The large budget deficits and expansion of the national debt under President Barack Obama, unprecedented since World War II, have him set to bequeath an immensely costly legacy. Each of his deficits as a percentage of gross domestic product has been larger than the previous post-World War II record, for which Democrats excoriated President Ronald Reagan. Between the debt already racked up and what Obama’s FY13 budget projects, each income-tax-paying family will owe more in Obama debt than a new mortgage on a median-priced home and four years of college costs.

Yet more than three years into recovery from the recession, the president has not proposed a program to deal with the massive debt. Indeed, he abandoned even the long-run goal of a balanced budget, adopting the much weaker goal of stabilizing the debt-GDP ratio at the higher projected FY2016 level. But he did not budget for it, appointed the Simpson-Bowles Commission to propose how to do so, then ignored its recommendations. He has no serious proposals to deal with the even larger eventual long-run deficits in Social Security and Medicare, which total several times the current national debt. When Treasury Secretary Timothy Geithner was asked by Congress what the administration’s plan was, he said, “We don’t have one.” Vice President Joe Biden guaranteed, “No changes to Social Security.”

The government has been borrowing to cover 30 percent to 40 percent of its budget, hiding the true tax cost of government spending from voters. The $5.5 trillion in debt already accumulated in Obama’s first four years implies a future $5.5 trillion tax hike (in present discounted value). The projected future deficits and debt likewise add up to another immense tax hike, with marginal tax rates eventually reaching 70 percent for many middle-income families. That’s because every dollar borrowed requires future interest be paid; so unless future spending is cut, future taxes must go up to cover the interest.

The prospect and then reality of higher tax rates, plus increased uncertainty about fiscal policy, slow growth and raise the specters of higher inflation eroding the value of the government debt and even a financial crisis. Higher debt above a modest level slows growth because it eventually crowds out investment, and the lower capital formation reduces future incomes. How serious are these negative consequences of Obama’s debt buildup likely to be?

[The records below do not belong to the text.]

(** * State-Transition-Diagrams: a shallow embedding of the Python package

    The development follows the layout of the repository:

    - [Py]          the fragment of Python the sources rely on (exceptions,
                    [x or y], [str(i)], [round(x, n)]);
    - [Json]        [json.dumps(.., indent=2)] and [json.loads] on the text
                    they write and read;
    - [Config]      [state_transition_diagrams/config.py] ([DiagramConfig]);
    - [Renderer]    [renderer.py] ([render_state_diagram]);
    - [Demo]        [demo/app.py] ([_normalise_rows], [_simulate_training]);
    - [App]         [demo/app.py], the handler of [/api/simulate].

    Numbers.  The sources compute with numpy [float64].  The renderer is
    embedded over exact rationals [Q]: comparisons and the arithmetic of
    finite values are read as the real-number operations they approximate,
    so NaN and the infinities are outside that model.  The helper
    [_normalise_rows] is written once over an interface of arithmetic
    operations and instantiated both at [Q] and at IEEE-754 binary64
    (Rocq's primitive floats), which is what numpy really runs. *)

From Stdlib Require Import ZArith QArith Qround Qminmax Qabs.
From Stdlib Require Import List String Ascii Bool Lia Lqa Arith.
From Stdlib Require Import DecimalString.
From Stdlib Require DecimalNat DecimalPos DecimalZ.
From Stdlib Require Import Sorted.
From Stdlib Require Floats.
Import ListNotations.

(* ================================================================== *)
(** * The Python fragment                                              *)
(* ================================================================== *)

Module Py.

(** The exceptions the embedded code can raise. [NonFinite] is not a Python
    exception: it marks a float64 division by zero, whose result (an
    infinity or NaN) the rational model cannot represent. *)
Inductive exn : Type :=
| ImportError
| ValueError
| IndexError
| ZeroDivisionError
| TypeError
| JSONDecodeError
| NonFinite.

Inductive result (A : Type) : Type :=
| Ok (a : A)
| Raise (e : exn).
Arguments Ok {A} a.
Arguments Raise {A} e.

Definition bind {A B} (m : result A) (k : A -> result B) : result B :=
  match m with
  | Ok a => k a
  | Raise e => Raise e
  end.

Declare Scope py_scope.
Delimit Scope py_scope with py.
Notation "x <- m ;; k" := (bind m (fun x => k))
  (at level 61, m at next level, right associativity) : py_scope.

(** [for x in xs: body] over a state [S], stopping at the first exception. *)
Fixpoint for_ {X S} (xs : list X) (body : X -> S -> result S) (s : S)
  : result S :=
  match xs with
  | [] => Ok s
  | x :: xs' => bind (body x s) (for_ xs' body)
  end.

(** [enumerate(xs)]. *)
Fixpoint enumerate_from {X} (k : nat) (xs : list X) : list (nat * X) :=
  match xs with
  | [] => []
  | x :: xs' => (k, x) :: enumerate_from (S k) xs'
  end.
Definition enumerate {X} (xs : list X) : list (nat * X) := enumerate_from 0 xs.

(** [range(n)]. *)
Definition range (n : nat) : list nat := seq 0 n.

(** [str(i)] for a non-negative [int]: its decimal numeral. *)
Definition str (i : nat) : string := NilEmpty.string_of_uint (Nat.to_uint i).

(** [a or b] on optional strings: [None] and the empty string are falsy. *)
Definition or_str (a : option string) (b : string) : string :=
  match a with
  | Some s => if String.eqb s "" then b else s
  | None => b
  end.

(** [a if a is not None else b]. *)
Definition if_not_none {A} (a : option A) (b : A) : A :=
  match a with
  | Some x => x
  | None => b
  end.

(** ** Rationals standing for finite floats *)

Definition Qltb (x y : Q) : bool := negb (Qle_bool y x).

(** Round half to even, to an integer ([rint]). *)
Definition rint (x : Q) : Z :=
  let f := Qfloor x in
  match ((x - inject_Z f) ?= (1 # 2))%Q with
  | Lt => f
  | Gt => (f + 1)%Z
  | Eq => if Z.even f then f else (f + 1)%Z
  end.

Definition pow10 (n : nat) : Z := (10 ^ Z.of_nat n)%Z.

(** [round(x, n)] of a numpy float: scale by [10**n], [rint], scale back. *)
Definition round_ (x : Q) (n : nat) : Q :=
  (inject_Z (rint (x * inject_Z (pow10 n))) / inject_Z (pow10 n))%Q.

(** Float division; numpy yields inf or NaN on a zero divisor. *)
Definition fdiv (x y : Q) : result Q :=
  if Qeq_bool y 0 then Raise NonFinite else Ok (x / y)%Q.

End Py.

Import Py.
Open Scope py_scope.

(* ================================================================== *)
(** * Python's [json] module, as far as [to_js_config] uses it         *)
(* ================================================================== *)

Module Json.

Local Open Scope string_scope.
Local Open Scope char_scope.
#[local] Set Implicit Arguments.
#[local] Set Warnings "-register-all".

(** ** Characters *)

Definition dquote : ascii := "034".
Definition backslash : ascii := "\".
Definition newline : ascii := "010".

Definition is_digit (c : ascii) : bool :=
  (48 <=? nat_of_ascii c)%nat && (nat_of_ascii c <=? 57)%nat.

(** The four characters the decoder skips as whitespace. *)
Definition is_ws (c : ascii) : bool :=
  Ascii.eqb c " " || Ascii.eqb c "009" || Ascii.eqb c "010"
  || Ascii.eqb c "013".

Fixpoint skip_ws (s : string) : string :=
  match s with
  | String c r => if is_ws c then skip_ws r else s
  | EmptyString => s
  end.

(** A character that may continue a number literal. *)
Definition is_number_char (c : ascii) : bool :=
  is_digit c || Ascii.eqb c "." || Ascii.eqb c "e" || Ascii.eqb c "E"
  || Ascii.eqb c "+" || Ascii.eqb c "-".

(** What follows a number literal: the end of the text or a character
    that cannot continue it. *)
Definition ends_number (rest : string) : bool :=
  match rest with
  | EmptyString => true
  | String c _ => negb (is_number_char c)
  end.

Obama’s Office of Management and Budget provides long-run deficit and debt estimates based on the administration policies, as implemented and proposed, continuing. These include his tax increases, health policy and, importantly, the absence of Social Security and Medicare reform. Combining these estimates into a realistic projection ‑ but with more optimistic growth and healthcare cost containment assumptions than those in the Congressional Budget Office Alternative Fiscal Scenario ‑ drives the (publicly held) debt-GDP ratio, currently 73 percent, over 90 percent next decade, 100 percent immediately thereafter and over 200 percent of GDP around 2050. For comparison, that is well beyond Greece today. Many economists believe the high debt burdens harm the economy considerably more when debt gets above 90 percent or so of GDP. At the end of 2008, it was 40 percent.

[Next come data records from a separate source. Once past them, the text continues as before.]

(** The loop of [extendEnvironment] runs from the last index down to the
    first: the binding of index 0 is written last. *)
Fixpoint bindAll (variables : list expr) (values : list value)
  (h : list frame) (l : loc) : list frame :=
  match variables, values with
  | x :: xs, v :: vs => Env.setOwn (bindAll xs vs h l) l (Host.toString x) v
  | _, _ => h
  end.

Definition arityMessage : string :=
  "Count of variables and valules of bindings is not the same".

(** [parentEnvironment] is [None] when the procedure has no
    [environment] property: [Object.create(undefined)] throws. *)
Definition extendEnvironment (variables : expr) (values : list value)
  (parentEnvironment : option loc) : M loc :=
  do els <- lift (Host.elements variables);
  match els with
  | Some xs =>
      if Nat.eqb (length xs) (length values) then
        match parentEnvironment with
        | Some parent =>
            fun st =>
              let '(h, environment) := Env.create (heap st) parent in
              (Ok environment,
               State (bindAll xs values h environment) (output st))
        | None => raise TypeError
        end
      else raise (ThrowString arityMessage)
  | None => raise (ThrowString arityMessage)
  end.

Definition notDefined (variable : expr) : exn :=
  ReferenceError (Host.dquote +:+ Host.toString variable +:+ Host.dquote
                  +:+ " is not defined").

Definition lookupVariableValue (variable : expr) (environment : loc) : M value :=
  fun st =>
    if Env.hasProperty (heap st) environment (Host.toString variable)
    then (Ok (Env.getProperty (heap st) environment (Host.toString variable)), st)
    else (Throw (notDefined variable), st).

Definition defineVariable (variable : expr) (v : value) (environment : loc)
  : M value :=
  fun st =>
    (Ok v, State (Env.setOwn (heap st) environment (Host.toString variable) v)
                 (output st)).

(** The loop walks the prototype chain to the first frame that has the
    variable as its own property ([hasOwnProperty] is the host's own
    test) and writes there. *)
Definition setVariableValue (variable : expr) (v : value) (environment : loc)
  : M value :=
  fun st =>
    match Env.ownerFrame (length (heap st)) (heap st) environment
                         (Host.toString variable) with
    | None => (Throw (notDefined variable), st)
    | Some owner =>
        (Ok v, State (Env.setOwn (heap st) owner (Host.toString variable) v)
                     (output st))
    end.

Definition makeFunction (parameters body : expr) (parentEnvironment : loc)
  : res value :=
  match body with
  | EArr l => Ok (VFunction parameters l parentEnvironment)
  | _ => Unmodelled
  end.

(** *** Built-in functions *)

Definition arg (args : list value) (i : nat) : value :=
  nth i args (VData EUndefined).

#[global] Instance native_eq_dec : EqDecision native.
Proof. solve_decision. Defined.

(** [a === b]; the identity of two arrays is not modelled. *)
Definition strictEquals (a b : value) : res bool :=
  match a, b with
  | VData EUndefined, VData EUndefined => Ok true
  | VData ENull, VData ENull => Ok true
  | VData (EBool x), VData (EBool y) => Ok (Bool.eqb x y)
  | VData (ENum x), VData (ENum y) => Ok (Z.eqb x y)
  | VData (EStr x), VData (EStr y) => Ok (String.eqb x y)
  | VData (EArr _), VData (EArr _) => Unmodelled
  | VData (EArr _), VFunction _ _ _ => Unmodelled
  | VFunction _ _ _, VData (EArr _) => Unmodelled
  | VFunction _ _ _, VFunction _ _ _ => Unmodelled
  | VNative f, VNative g => Ok (bool_decide (f = g))
  | _, _ => Ok false
  end.

(** [a + b], [a * b] and [a - b] on integers the host holds exactly.
    [negativeZero x y] tells when the host's result is its negative
    zero, which the integers do not have. *)
Definition arith (op : Z -> Z -> Z) (negativeZero : Z -> Z -> bool)
  (a b : value) : res value :=
  match a, b with
  | VData (ENum x), VData (ENum y) =>
      if Host.isSafeInteger (op x y) && negb (negativeZero x y)
      then Ok (VData (ENum (op x y)))
      else Unmodelled
  | _, _ => Unmodelled
  end.

Definition plus : value -> value -> res value :=
  arith Z.add (fun _ _ => false).

Definition minus : value -> value -> res value :=
  arith Z.sub (fun _ _ => false).

Definition times : value -> value -> res value :=
  arith Z.mul (fun x y => Z.eqb (x * y) 0 && (Z.ltb x 0 || Z.ltb y 0)).

(** [-a]. *)
Definition negate (a : value) : res value :=
  match a with
  | VData (ENum x) => if Z.eqb x 0 then Unmodelled else Ok (VData (ENum (- x)))
  | _ => Unmodelled
  end.

(** [[].reduce.call(arguments, f)], without an initial value. *)
Fixpoint reduceFrom (f : value -> value -> res value) (acc : value)
  (rest : list value) : res value :=
  match rest with
  | [] => Ok acc
  | b :: r => let? acc' := f acc b in reduceFrom f acc' r
  end.

Definition reduce (f : value -> value -> res value) (args : list value)
  : res value :=
  match args with
  | [] => Throw TypeError
  | a :: r => reduceFrom f a r
  end.

Definition applyBuiltInFunction (procedure : native) (args : list value)
  : M value :=
  match procedure with
  | NGreater =>
      match arg args 0, arg args 1 with
      | VData (ENum a), VData (ENum b) => ret (VData (EBool (Z.ltb b a)))
      | _, _ => lift Unmodelled
      end
  | NEquals =>
      do b <- lift (strictEquals (arg args 0) (arg args 1));
      ret (VData (EBool b))
  | NIsNull =>
      ret (VData (EBool match arg args 0 with
                        | VData ENull => true
                        | _ => false
                        end))
  | NPlus => lift (reduce plus args)
  | NTimes => lift (reduce times args)
  | NMinus =>
      match args with
      | [a] => lift (negate a)
      | _ => lift (reduce minus args)
      end
  | NPrint =>
      fun st => (Ok (VData EUndefined), State (heap st) (output st ++ [args]))
  | NEnvToString => ret (VData (EStr "[object TheGlobalEnvironment]"))
  | NHost _ => lift Unmodelled
  end.

(** *** evaluate and apply *)

Definition truthy (v : value) : bool :=
  match v with
  | VData e => Host.toBoolean e
  | _ => true
  end.

Section Evaluator.

(** The evaluator called by the recursive calls. *)
Variable evaluate : expr -> loc -> M value.

Fixpoint evalEach (expressions : list expr) (environment : loc)
  (returnResult : value) : M value :=
  match expressions with
  | [] => ret returnResult
  | expression :: rest =>
      do v <- evaluate expression environment;
      evalEach rest environment v
  end.

(** [forEach] exists on arrays only. *)
Definition evalSequence (expressions : expr) (environment : loc) : M value :=
  match expressions with
  | EArr l => evalEach l environment (VData EUndefined)
  | _ => raise TypeError
  end.

Fixpoint mapEvaluate (expressions : list expr) (environment : loc)
  : M (list value) :=
  match expressions with
  | [] => ret []
  | argument :: rest =>
      do v <- evaluate argument environment;
      do vs <- mapEvaluate rest environment;
      ret (v :: vs)
  end.

Definition getArgumentValues (expressions : expr) (environment : loc)
  : M (list value) :=
  match expressions with
  | EArr l => mapEvaluate l environment
  | _ => raise TypeError
  end.

Definition evalIf (ifExpression : expr) (environment : loc) : M value :=
  do p <- (do e <- lift (getIfPredicate ifExpression); evaluate e environment);
  if truthy p then
    do e <- lift (getIfConsequent ifExpression); evaluate e environment
  else
    do e <- lift (getIfAlternative ifExpression); evaluate e environment.

Definition evalDefinition (expression : expr) (environment : loc) : M value :=
  do name <- lift (getDefinitionName expression);
  do v <- (do e <- lift (getDefinitionValue expression); evaluate e environment);
  defineVariable name v environment.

The International Monetary Fund estimates the harmful effects of debt on growth at  just under 0.2 percent per year for each 10-percentage-point increase in the debt-GDP ratio. The president’s policies, if continued, would bring growth to a halt by 2050, at a level of GDP 30 percent lower than if his debt-explosion policies had not been continued. That’s most of a generation of per capita income gains wiped out, or, put another way, it is as large as the gap between American and lower Western European per capita incomes. Left unchecked, the average projected annual per family hit would be about 30 percent of income by the time today’s kids are in the midst of their careers. Even if the effect of debt on growth is just half that estimated by the IMF, the Obama[r9]  debt accumulation has severe negative consequences for future living standards.

The debt increase under President Obama, plus the administration’s own projections of debt based on his policies continuing, should concern everyone, rich, poor or middle-income, urban or rural, young or old, Republican or Democrat. Failing to rapidly begin bending the long-run debt-GDP curve down risks a growth disaster, a lost generation of growth whose severity would be much worse even than the recent deep recession and tragically anemic recovery.

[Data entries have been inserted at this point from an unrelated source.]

Lemma ends_with_spec_witness : ends_with demo_memory hello lo = true.
Proof.
  apply (proj2 (ends_with_spec demo_memory hello lo)).
  split; [unfold size; simpl; lia|].
  intros i Hi. unfold size in *. simpl in *.
  assert (C : i = 0 \/ i = 1) by lia. destruct C as [->| ->]; reflexivity.
Defined.

Lemma starts_with_char_as_view_witness :
  starts_with_char demo_memory hello (demo_memory 100) =
  starts_with demo_memory hello (string_view_of_range 100 1).
Proof.
  apply (starts_with_char_as_view size_t_bits demo_memory hello
           (demo_memory 100) 100); [size_ok|reflexivity].
Defined.

Lemma ends_with_char_as_view_witness :
  ends_with_char size_t_bits demo_memory hello (demo_memory 104) =
  ends_with demo_memory hello (string_view_of_range 104 1).
Proof.
  apply (ends_with_char_as_view size_t_bits demo_memory hello
           (demo_memory 104) 104); [size_ok|reflexivity].
Defined.

Lemma starts_with_order_witness :
  starts_with demo_memory hello_world he = true.
Proof.
  apply (proj1 (proj2 (starts_with_order demo_memory hello_world hello he)));
    reflexivity.
Defined.

Lemma starts_with_prefix_witness :
  starts_with demo_memory hello he = true <->
  exists rest, to_string demo_memory hello = to_string demo_memory he ++ rest.
Proof.
  apply (starts_with_prefix demo_memory hello he); unfold size; simpl; lia.
Defined.

Lemma ends_with_suffix_witness :
  ends_with demo_memory hello lo = true <->
  exists front, to_string demo_memory hello = front ++ to_string demo_memory lo.
Proof.
  apply (ends_with_suffix demo_memory hello lo); unfold size; simpl; lia.
Defined.

Lemma remove_suffix_twice_witness :
  remove_suffix size_t_bits (remove_suffix size_t_bits hello_world 3) 4 =
  remove_suffix size_t_bits hello_world (to_size size_t_bits (3 + 4)).
Proof.
  apply (remove_suffix_twice size_t_bits hello_world 3 4); size_ok.
Defined.

Lemma trimmed_view_inside_witness :
  (cbegin hello <= cbegin (remove_prefix size_t_bits hello 9) /\
   cend (remove_prefix size_t_bits hello 9) = cend hello /\
   size (remove_prefix size_t_bits hello 9) = size hello - Z.min 9 (size hello)) /\
  (cbegin (remove_suffix size_t_bits hello 9) = cbegin hello /\
   cend (remove_suffix size_t_bits hello 9) <= cend hello /\
   size (remove_suffix size_t_bits hello 9) = size hello - Z.min 9 (size hello)).
Proof.
  apply (trimmed_view_inside size_t_bits hello 9); size_ok.
Defined.

Lemma trimming_as_substr_witness :
  substr size_t_bits hello 2 (npos size_t_bits) =
    inr (remove_prefix size_t_bits hello 2) /\
  substr size_t_bits hello 0 (size hello - 2) =
    inr (remove_suffix size_t_bits hello 2).
Proof.
  apply (trimming_as_substr size_t_bits hello 2); size_ok.
Defined.

Lemma remove_prefix_suffix_commute_witness :
  remove_suffix size_t_bits (remove_prefix size_t_bits hello_world 6) 2 =
    remove_prefix size_t_bits (remove_suffix size_t_bits hello_world 2) 6 /\
  remove_suffix size_t_bits (remove_prefix size_t_bits hello_world 6) 2 =
    mk_string_view (_ptr hello_world + 6) (size hello_world - 6 - 2).
Proof.
  apply (remove_prefix_suffix_commute size_t_bits hello_world 6 2); size_ok.
Defined.

Lemma substr_throws_exactly_witness :
  substr size_t_bits hello 10 3 =
    inl (out_of_range "mserialize::string_view::substr").
Proof.
  apply (proj1 (proj1 (substr_throws_exactly size_t_bits hello 10 3))).
  unfold size. simpl. lia.
Defined.

Lemma substr_without_overflow_witness :
  exists e,
    substr size_t_bits hello 2 9 = inr e /\
    data e = data hello + 2 /\
    size e = Z.min 9 (size hello - 2) /\
    cbegin hello <= cbegin e /\ cend e <= cend hello.
Proof.
  apply (substr_without_overflow size_t_bits hello 2 9); size_ok.
Defined.

Lemma substr_of_substr_witness :
  exists e,
    substr size_t_bits hello_world 2 7 = inr e /\
    substr size_t_bits e 3 9 =
      substr size_t_bits hello_world (2 + 3) (Z.min 9 (7 - 3)).
Proof.
  apply (substr_of_substr size_t_bits hello_world 2 7 3 9); size_ok.
Defined.

Lemma find_char_spec_witness :
  exists r,
    find_char size_t_bits 20 demo_memory hello_world 104 5 = Some r /\
    ((r = npos size_t_bits /\
      forall i, 5 <= i < size hello_world ->
                at_ demo_memory hello_world i <> demo_memory 104) \/
     (5 <= r < size hello_world /\
      at_ demo_memory hello_world r = demo_memory 104 /\
      forall i, 5 <= i < r ->
                at_ demo_memory hello_world i <> demo_memory 104)).
Proof.
  apply (find_char_spec size_t_bits 20 demo_memory hello_world
           (demo_memory 104) 104 5); [reflexivity|size_ok..].
Defined.

Lemma find_zero_starts_with_witness :
  find size_t_bits 20 demo_memory hello he 0 = Some 0 <->
  starts_with demo_memory hello he = true.
Proof.
  apply (find_zero_starts_with size_t_bits 20 demo_memory hello he); size_ok.
Defined.

Lemma find_after_remove_prefix_witness :
  exists r,
    find size_t_bits 20 demo_memory (remove_prefix size_t_bits hello_world 3)
      world 0 = Some r /\
    find size_t_bits 20 demo_memory hello_world world 3 =
      Some (if r =? npos size_t_bits then npos size_t_bits else 3 + r).
Proof.
  apply (find_after_remove_prefix size_t_bits 20 demo_memory hello_world
           world 3); size_ok.
Defined.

Fortunately, if Obama’s policies (including the absence of Social Security and Medicare reform) are reversed by his successors and the debt-GDP ratio lowered, the harmful effects will be attenuated. While substantial long-run damage would already have occurred, the economic “gain” from the political “pain” of controlling the budget is enormous. Mitt Romney and Paul Ryan offer a clear alternative of balanced budgets and debt reduction. The choice of fiscal and economic future could not be clearer.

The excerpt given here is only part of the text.